== Segment start ==

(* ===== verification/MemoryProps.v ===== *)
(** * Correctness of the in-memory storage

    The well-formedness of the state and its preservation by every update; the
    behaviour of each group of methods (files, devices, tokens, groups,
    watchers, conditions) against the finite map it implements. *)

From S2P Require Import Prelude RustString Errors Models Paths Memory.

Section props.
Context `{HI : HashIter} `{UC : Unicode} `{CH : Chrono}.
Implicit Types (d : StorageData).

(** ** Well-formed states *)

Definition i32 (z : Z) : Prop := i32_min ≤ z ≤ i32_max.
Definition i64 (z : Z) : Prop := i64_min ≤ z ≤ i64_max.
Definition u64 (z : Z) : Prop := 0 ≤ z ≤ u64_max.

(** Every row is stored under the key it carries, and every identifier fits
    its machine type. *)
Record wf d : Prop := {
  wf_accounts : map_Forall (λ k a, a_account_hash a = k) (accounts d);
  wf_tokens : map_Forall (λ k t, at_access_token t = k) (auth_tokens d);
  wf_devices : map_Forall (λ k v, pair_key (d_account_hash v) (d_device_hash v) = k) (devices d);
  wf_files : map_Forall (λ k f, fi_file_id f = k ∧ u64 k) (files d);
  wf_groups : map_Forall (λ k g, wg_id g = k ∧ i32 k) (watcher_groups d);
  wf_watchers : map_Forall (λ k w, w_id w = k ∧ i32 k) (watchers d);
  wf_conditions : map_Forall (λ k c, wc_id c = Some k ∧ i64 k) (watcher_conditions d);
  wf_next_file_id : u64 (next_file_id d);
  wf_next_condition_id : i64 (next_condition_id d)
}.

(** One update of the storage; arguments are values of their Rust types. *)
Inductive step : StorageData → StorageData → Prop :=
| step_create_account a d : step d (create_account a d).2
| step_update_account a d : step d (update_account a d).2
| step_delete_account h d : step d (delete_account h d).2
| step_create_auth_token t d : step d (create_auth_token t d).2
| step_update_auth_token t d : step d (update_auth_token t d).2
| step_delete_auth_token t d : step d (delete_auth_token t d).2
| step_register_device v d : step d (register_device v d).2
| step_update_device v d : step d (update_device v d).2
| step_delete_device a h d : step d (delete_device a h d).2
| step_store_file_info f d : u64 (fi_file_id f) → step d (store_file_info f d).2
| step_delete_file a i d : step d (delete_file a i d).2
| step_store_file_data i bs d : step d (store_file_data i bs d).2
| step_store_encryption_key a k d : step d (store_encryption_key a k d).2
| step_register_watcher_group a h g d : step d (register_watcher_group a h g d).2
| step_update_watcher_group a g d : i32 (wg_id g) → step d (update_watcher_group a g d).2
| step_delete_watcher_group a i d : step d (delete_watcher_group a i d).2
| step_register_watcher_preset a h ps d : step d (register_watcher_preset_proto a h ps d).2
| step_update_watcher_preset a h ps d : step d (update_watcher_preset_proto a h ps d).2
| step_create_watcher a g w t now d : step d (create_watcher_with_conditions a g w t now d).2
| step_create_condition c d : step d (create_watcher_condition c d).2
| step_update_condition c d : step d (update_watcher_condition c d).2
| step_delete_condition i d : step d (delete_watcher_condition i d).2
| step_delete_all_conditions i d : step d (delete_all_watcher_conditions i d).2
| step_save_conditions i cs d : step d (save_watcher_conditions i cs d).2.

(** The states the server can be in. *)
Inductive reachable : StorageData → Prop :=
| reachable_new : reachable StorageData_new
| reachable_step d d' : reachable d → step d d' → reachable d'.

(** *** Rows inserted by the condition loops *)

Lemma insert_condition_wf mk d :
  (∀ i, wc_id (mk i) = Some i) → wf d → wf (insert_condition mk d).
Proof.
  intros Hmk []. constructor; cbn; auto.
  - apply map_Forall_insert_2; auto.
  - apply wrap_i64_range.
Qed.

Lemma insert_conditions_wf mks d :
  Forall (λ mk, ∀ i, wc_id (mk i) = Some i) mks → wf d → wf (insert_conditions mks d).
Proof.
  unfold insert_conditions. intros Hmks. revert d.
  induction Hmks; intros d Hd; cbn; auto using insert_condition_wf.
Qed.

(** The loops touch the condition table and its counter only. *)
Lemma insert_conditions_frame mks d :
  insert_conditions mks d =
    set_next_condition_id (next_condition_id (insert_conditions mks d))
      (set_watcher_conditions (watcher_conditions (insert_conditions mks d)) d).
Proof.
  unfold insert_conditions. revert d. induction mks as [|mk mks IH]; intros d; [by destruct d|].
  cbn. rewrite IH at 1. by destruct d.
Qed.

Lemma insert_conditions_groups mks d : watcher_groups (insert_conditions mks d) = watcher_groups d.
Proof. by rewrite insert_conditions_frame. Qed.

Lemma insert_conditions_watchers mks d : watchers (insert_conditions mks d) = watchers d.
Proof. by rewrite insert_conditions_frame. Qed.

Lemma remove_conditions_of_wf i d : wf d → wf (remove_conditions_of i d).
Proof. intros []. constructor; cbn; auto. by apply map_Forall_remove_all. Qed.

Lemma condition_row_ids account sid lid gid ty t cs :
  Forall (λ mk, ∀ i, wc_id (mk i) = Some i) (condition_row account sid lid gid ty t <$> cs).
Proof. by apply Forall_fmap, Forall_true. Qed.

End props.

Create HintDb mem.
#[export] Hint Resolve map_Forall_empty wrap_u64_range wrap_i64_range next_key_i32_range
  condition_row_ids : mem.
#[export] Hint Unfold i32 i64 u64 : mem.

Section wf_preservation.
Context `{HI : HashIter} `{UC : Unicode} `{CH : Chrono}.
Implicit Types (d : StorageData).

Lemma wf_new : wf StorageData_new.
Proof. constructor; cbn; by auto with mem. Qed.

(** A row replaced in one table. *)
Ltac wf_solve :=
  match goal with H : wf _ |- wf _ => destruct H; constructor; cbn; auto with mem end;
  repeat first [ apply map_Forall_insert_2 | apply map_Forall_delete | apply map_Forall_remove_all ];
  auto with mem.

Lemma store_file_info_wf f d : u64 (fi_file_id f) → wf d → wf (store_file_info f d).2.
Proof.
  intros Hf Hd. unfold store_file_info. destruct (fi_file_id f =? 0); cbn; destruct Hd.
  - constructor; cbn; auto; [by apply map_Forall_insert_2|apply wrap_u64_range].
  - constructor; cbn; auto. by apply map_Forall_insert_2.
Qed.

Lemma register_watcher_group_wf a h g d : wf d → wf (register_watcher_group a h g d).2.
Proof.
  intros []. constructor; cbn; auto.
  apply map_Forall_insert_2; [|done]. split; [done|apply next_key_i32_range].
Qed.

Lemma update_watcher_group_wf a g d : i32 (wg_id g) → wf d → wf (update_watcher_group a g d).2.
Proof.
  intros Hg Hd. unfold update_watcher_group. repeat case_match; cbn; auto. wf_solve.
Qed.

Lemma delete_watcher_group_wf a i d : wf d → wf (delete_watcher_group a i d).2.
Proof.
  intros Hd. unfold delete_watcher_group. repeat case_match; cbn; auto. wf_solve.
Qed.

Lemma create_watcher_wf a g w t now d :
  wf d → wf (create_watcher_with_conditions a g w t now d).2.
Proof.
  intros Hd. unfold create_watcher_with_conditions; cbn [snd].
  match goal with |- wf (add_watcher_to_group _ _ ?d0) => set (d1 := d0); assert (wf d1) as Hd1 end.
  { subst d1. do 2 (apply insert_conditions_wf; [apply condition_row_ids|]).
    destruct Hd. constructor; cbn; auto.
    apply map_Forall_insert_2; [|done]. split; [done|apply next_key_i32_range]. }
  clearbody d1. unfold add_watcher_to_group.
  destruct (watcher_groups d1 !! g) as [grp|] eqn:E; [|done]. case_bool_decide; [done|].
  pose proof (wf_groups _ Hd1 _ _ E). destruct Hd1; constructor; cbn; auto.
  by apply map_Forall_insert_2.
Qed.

== Segment end ==

→ The problem:
The response should reproduce every entry above exactly.

→ Response area:
(* ===== verification/MemoryProps.v ===== *)
(** * Correctness of the in-memory storage

    The well-formedness of the state and its preservation by every update; the
    behaviour of each group of methods (files, devices, tokens, groups,
    watchers, conditions) against the finite map it implements. *)

From S2P Require Import Prelude RustString Errors Models Paths Memory.

Section props.
Context `{HI : HashIter} `{UC : Unicode} `{CH : Chrono}.
Implicit Types (d : StorageData).

(** ** Well-formed states *)

Definition i32 (z : Z) : Prop := i32_min ≤ z ≤ i32_max.
Definition i64 (z : Z) : Prop := i64_min ≤ z ≤ i64_max.
Definition u64 (z : Z) : Prop := 0 ≤ z ≤ u64_max.

(** Every row is stored under the key it carries, and every identifier fits
    its machine type. *)
Record wf d : Prop := {
  wf_accounts : map_Forall (λ k a, a_account_hash a = k) (accounts d);
  wf_tokens : map_Forall (λ k t, at_access_token t = k) (auth_tokens d);
  wf_devices : map_Forall (λ k v, pair_key (d_account_hash v) (d_device_hash v) = k) (devices d);
  wf_files : map_Forall (λ k f, fi_file_id f = k ∧ u64 k) (files d);
  wf_groups : map_Forall (λ k g, wg_id g = k ∧ i32 k) (watcher_groups d);
  wf_watchers : map_Forall (λ k w, w_id w = k ∧ i32 k) (watchers d);
  wf_conditions : map_Forall (λ k c, wc_id c = Some k ∧ i64 k) (watcher_conditions d);
  wf_next_file_id : u64 (next_file_id d);
  wf_next_condition_id : i64 (next_condition_id d)
}.

(** One update of the storage; arguments are values of their Rust types. *)
Inductive step : StorageData → StorageData → Prop :=
| step_create_account a d : step d (create_account a d).2
| step_update_account a d : step d (update_account a d).2
| step_delete_account h d : step d (delete_account h d).2
| step_create_auth_token t d : step d (create_auth_token t d).2
| step_update_auth_token t d : step d (update_auth_token t d).2
| step_delete_auth_token t d : step d (delete_auth_token t d).2
| step_register_device v d : step d (register_device v d).2
| step_update_device v d : step d (update_device v d).2
| step_delete_device a h d : step d (delete_device a h d).2
| step_store_file_info f d : u64 (fi_file_id f) → step d (store_file_info f d).2
| step_delete_file a i d : step d (delete_file a i d).2
| step_store_file_data i bs d : step d (store_file_data i bs d).2
| step_store_encryption_key a k d : step d (store_encryption_key a k d).2
| step_register_watcher_group a h g d : step d (register_watcher_group a h g d).2
| step_update_watcher_group a g d : i32 (wg_id g) → step d (update_watcher_group a g d).2
| step_delete_watcher_group a i d : step d (delete_watcher_group a i d).2
| step_register_watcher_preset a h ps d : step d (register_watcher_preset_proto a h ps d).2
| step_update_watcher_preset a h ps d : step d (update_watcher_preset_proto a h ps d).2
| step_create_watcher a g w t now d : step d (create_watcher_with_conditions a g w t now d).2
| step_create_condition c d : step d (create_watcher_condition c d).2
| step_update_condition c d : step d (update_watcher_condition c d).2
| step_delete_condition i d : step d (delete_watcher_condition i d).2
| step_delete_all_conditions i d : step d (delete_all_watcher_conditions i d).2
| step_save_conditions i cs d : step d (save_watcher_conditions i cs d).2.

(** The states the server can be in. *)
Inductive reachable : StorageData → Prop :=
| reachable_new : reachable StorageData_new
| reachable_step d d' : reachable d → step d d' → reachable d'.

(** *** Rows inserted by the condition loops *)

Lemma insert_condition_wf mk d :
  (∀ i, wc_id (mk i) = Some i) → wf d → wf (insert_condition mk d).
Proof.
  intros Hmk []. constructor; cbn; auto.
  - apply map_Forall_insert_2; auto.
  - apply wrap_i64_range.
Qed.

Lemma insert_conditions_wf mks d :
  Forall (λ mk, ∀ i, wc_id (mk i) = Some i) mks → wf d → wf (insert_conditions mks d).
Proof.
  unfold insert_conditions. intros Hmks. revert d.
  induction Hmks; intros d Hd; cbn; auto using insert_condition_wf.
Qed.

(** The loops touch the condition table and its counter only. *)
Lemma insert_conditions_frame mks d :
  insert_conditions mks d =
    set_next_condition_id (next_condition_id (insert_conditions mks d))
      (set_watcher_conditions (watcher_conditions (insert_conditions mks d)) d).
Proof.
  unfold insert_conditions. revert d. induction mks as [|mk mks IH]; intros d; [by destruct d|].
  cbn. rewrite IH at 1. by destruct d.
Qed.

Lemma insert_conditions_groups mks d : watcher_groups (insert_conditions mks d) = watcher_groups d.
Proof. by rewrite insert_conditions_frame. Qed.

Lemma insert_conditions_watchers mks d : watchers (insert_conditions mks d) = watchers d.
Proof. by rewrite insert_conditions_frame. Qed.

Lemma remove_conditions_of_wf i d : wf d → wf (remove_conditions_of i d).
Proof. intros []. constructor; cbn; auto. by apply map_Forall_remove_all. Qed.

Lemma condition_row_ids account sid lid gid ty t cs :
  Forall (λ mk, ∀ i, wc_id (mk i) = Some i) (condition_row account sid lid gid ty t <$> cs).
Proof. by apply Forall_fmap, Forall_true. Qed.

End props.

Create HintDb mem.
#[export] Hint Resolve map_Forall_empty wrap_u64_range wrap_i64_range next_key_i32_range
  condition_row_ids : mem.
#[export] Hint Unfold i32 i64 u64 : mem.

Section wf_preservation.
Context `{HI : HashIter} `{UC : Unicode} `{CH : Chrono}.
Implicit Types (d : StorageData).

Lemma wf_new : wf StorageData_new.
Proof. constructor; cbn; by auto with mem. Qed.

(** A row replaced in one table. *)
Ltac wf_solve :=
  match goal with H : wf _ |- wf _ => destruct H; constructor; cbn; auto with mem end;
  repeat first [ apply map_Forall_insert_2 | apply map_Forall_delete | apply map_Forall_remove_all ];
  auto with mem.

Lemma store_file_info_wf f d : u64 (fi_file_id f) → wf d → wf (store_file_info f d).2.
Proof.
  intros Hf Hd. unfold store_file_info. destruct (fi_file_id f =? 0); cbn; destruct Hd.
  - constructor; cbn; auto; [by apply map_Forall_insert_2|apply wrap_u64_range].
  - constructor; cbn; auto. by apply map_Forall_insert_2.
Qed.

Lemma register_watcher_group_wf a h g d : wf d → wf (register_watcher_group a h g d).2.
Proof.
  intros []. constructor; cbn; auto.
  apply map_Forall_insert_2; [|done]. split; [done|apply next_key_i32_range].
Qed.

Lemma update_watcher_group_wf a g d : i32 (wg_id g) → wf d → wf (update_watcher_group a g d).2.
Proof.
  intros Hg Hd. unfold update_watcher_group. repeat case_match; cbn; auto. wf_solve.
Qed.

Lemma delete_watcher_group_wf a i d : wf d → wf (delete_watcher_group a i d).2.
Proof.
  intros Hd. unfold delete_watcher_group. repeat case_match; cbn; auto. wf_solve.
Qed.

Lemma create_watcher_wf a g w t now d :
  wf d → wf (create_watcher_with_conditions a g w t now d).2.
Proof.
  intros Hd. unfold create_watcher_with_conditions; cbn [snd].
  match goal with |- wf (add_watcher_to_group _ _ ?d0) => set (d1 := d0); assert (wf d1) as Hd1 end.
  { subst d1. do 2 (apply insert_conditions_wf; [apply condition_row_ids|]).
    destruct Hd. constructor; cbn; auto.
    apply map_Forall_insert_2; [|done]. split; [done|apply next_key_i32_range]. }
  clearbody d1. unfold add_watcher_to_group.
  destruct (watcher_groups d1 !! g) as [grp|] eqn:E; [|done]. case_bool_decide; [done|].
  pose proof (wf_groups _ Hd1 _ _ E). destruct Hd1; constructor; cbn; auto.
  by apply map_Forall_insert_2.
Qed.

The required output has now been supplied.